**Directions for this task**
Set down exactly the lines from the one containing "(on (p_atimes (fw_preserve" through the last line of the records below, both included, and nothing else.

(Saved data entries)
+-------+
(** The parts of the second byte. *)
Definition dev_same : bool :=
    needs_rdev (fw_preserve w) proto (is_device e) (is_special e) &&
    (is_special e || (default 0 (rdev_major e) =? prev_rdev_major st)).
Definition dev_minor8 : bool :=
    needs_rdev (fw_preserve w) proto (is_device e) (is_special e) && (proto <? 30) &&
    (is_special e || (default 0 (rdev_minor e) <=? 0xff)).
Definition link_here : bool :=
    p_hard_links (fw_preserve w) && negb (is_dir e) &&
    (if 30 <=? proto then is_some (hardlink_idx e) else is_some (hardlink_dev e)).
Definition link_first : bool :=
    link_here && (30 <=? proto) && bool_decide (hardlink_idx e = Some u32_max).
Definition link_same_dev : bool :=
    link_here && (proto <? 30) && bool_decide (hardlink_dev e = Some (prev_hardlink_dev st)).
Definition user_here : bool :=
    (30 <=? proto) && fw_name_follows w && p_uid (fw_preserve w) && is_some (user_name e)
    && negb (has_flag B XMIT_SAME_UID).
Definition group_here : bool :=
    (30 <=? proto) && fw_name_follows w && p_gid (fw_preserve w) && is_some (group_name e)
    && negb (has_flag B XMIT_SAME_GID).
Definition second_byte : Z :=
    on (dev_same || (is_dir e && (30 <=? proto) && negb (content_dir e))) 1
      (on link_here 2 (on (link_same_dev || user_here) 4 (on (dev_minor8 || group_here) 8
        (on link_first 16 (on ((31 <=? proto) && negb (fe_mtime_nsec e =? 0)) 32
          (on (p_atimes (fw_preserve w) && negb (is_dir e) && (atime e =? prev_atime st)) 64 0)))))).
Definition third_byte : Z :=
    on (fw_use_varint_flags w && p_crtimes (fw_preserve w) && (crtime e =? fe_mtime e)) 2 0.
+-------+
**Exercise answer**
          (on (p_atimes (fw_preserve w) && negb (is_dir e) && (atime e =? prev_atime st)) 64 0)))))).
Definition third_byte : Z :=
    on (fw_use_varint_flags w && p_crtimes (fw_preserve w) && (crtime e =? fe_mtime e)) 2 0.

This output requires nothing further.